In November 2019, we entered into a new facility to replace the current facility, which will provide us with the ability to purchase up to an aggregate of $100.0 million of shares of common stock over a three-year period. The terms of the 2019 equity facility are similar to the previous arrangements, and we issued 350,000 shares of common stock to Aspire Capital as a commitment fee in November 2019 and filed a registration statement for the resale of 31,000,000 shares of common stock in connection with the new equity facility.
Open Market Sale Agreement

In May 2019, we entered into an open market sale agreement with Jefferies LLC ("Jefferies"), as sales agent, pursuant to which we could offer and sell, from time to time, through Jefferies, shares of our common stock having an aggregate offering price of up to $50.0 million. The shares could have been offered and sold pursuant to our registration statement on Form S-3 that was declared effective by the SEC on March 21, 2017 but will no longer be effective on March 21, 2020. Because that registration statement on Form S-3 will soon expire, the open market sale agreement with Jefferies will not be operable without additional SEC filings. We did not sell any shares of our common stock under this agreement.
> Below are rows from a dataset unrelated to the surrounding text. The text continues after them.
(** Assignments. *)
Definition with_device (d : D) (s : S) : S :=
  SoundState d (kern s) (ints s) (device_detected s) (device_addr s) (mixer_base s) (bus_base s) (pcm_out_channel s)
    (dma_is_running s) (buffer_descriptor_list_is_full s) (output_buf s) (output_buf_page_idx s)
    (buffer_descriptor_list s) (buffer_descriptor_list_idx s).
Definition with_kern (k : kstate) (s : S) : S :=
  SoundState (device s) k (ints s) (device_detected s) (device_addr s) (mixer_base s) (bus_base s) (pcm_out_channel s)
    (dma_is_running s) (buffer_descriptor_list_is_full s) (output_buf s) (output_buf_page_idx s)
    (buffer_descriptor_list s) (buffer_descriptor_list_idx s).
Definition with_ints (i : interrupts) (s : S) : S :=
  SoundState (device s) (kern s) i (device_detected s) (device_addr s) (mixer_base s) (bus_base s) (pcm_out_channel s)
    (dma_is_running s) (buffer_descriptor_list_is_full s) (output_buf s) (output_buf_page_idx s)
    (buffer_descriptor_list s) (buffer_descriptor_list_idx s).
Definition detected (a : pci_addr) (mixer bus : Z) (s : S) : S :=
  SoundState (device s) (kern s) (ints s) true a mixer bus (pcm_out_channel s)
    (dma_is_running s) (buffer_descriptor_list_is_full s) (output_buf s) (output_buf_page_idx s)
    (buffer_descriptor_list s) (buffer_descriptor_list_idx s).
Definition with_channel (ch : Z) (s : S) : S :=
  SoundState (device s) (kern s) (ints s) (device_detected s) (device_addr s) (mixer_base s) (bus_base s) ch
    (dma_is_running s) (buffer_descriptor_list_is_full s) (output_buf s) (output_buf_page_idx s)
    (buffer_descriptor_list s) (buffer_descriptor_list_idx s).
Definition with_flags (running full : bool) (s : S) : S :=
  SoundState (device s) (kern s) (ints s) (device_detected s) (device_addr s) (mixer_base s) (bus_base s) (pcm_out_channel s)
    running full (output_buf s) (output_buf_page_idx s) (buffer_descriptor_list s) (buffer_descriptor_list_idx s).
Definition with_buf (buf : list Z) (page : Z) (s : S) : S :=
  SoundState (device s) (kern s) (ints s) (device_detected s) (device_addr s) (mixer_base s) (bus_base s) (pcm_out_channel s)
    (dma_is_running s) (buffer_descriptor_list_is_full s) buf page (buffer_descriptor_list s) (buffer_descriptor_list_idx s).
Definition with_list (l : list bd_entry) (idx : Z) (s : S) : S :=
  SoundState (device s) (kern s) (ints s) (device_detected s) (device_addr s) (mixer_base s) (bus_base s) (pcm_out_channel s)
    (dma_is_running s) (buffer_descriptor_list_is_full s) (output_buf s) (output_buf_page_idx s) l idx.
License Agreement and Settlement
In October 2017, we entered into an agreement to settle longstanding intellectual property disagreements with a third-party. As part of the agreement, we were granted a worldwide, non-exclusive license, with the right to sublicense, to the other party’s patents and applications that were at the core of the intellectual property dispute, for use related to the treatment or prevention of disease or conditions using cells. In return, we agreed not to enforce our intellectual property rights against the party with respect to certain patent claims, nor to further challenge the patentability or validity of certain applications or patents. Upon execution of the license and settlement agreement in 2017, we paid $0.5 million and issued 1,000,000 shares of our common stock with a fair value of $2.3 million. In 2018, in accordance with the agreement, we paid an additional $1.0 million and we issued 500,000 additional shares of our common stock related to a patent issuance. This contingent obligation to issue 500,000 shares of common stock was originally recorded in accrued license fee expense on the consolidated balance sheets at December 31, 2017 at a fair value of $0.9 million. The actual issuance of the 500,000 shares in May 2018 was recorded at an actual fair value of $1.2 million, resulting in $0.3 million of additional paid-in-capital and research and development expense in 2018. There will be no royalty, milestone or other payments due to the third-party associated with the development and commercialization of our cell therapy products. Our payment obligations are concluded.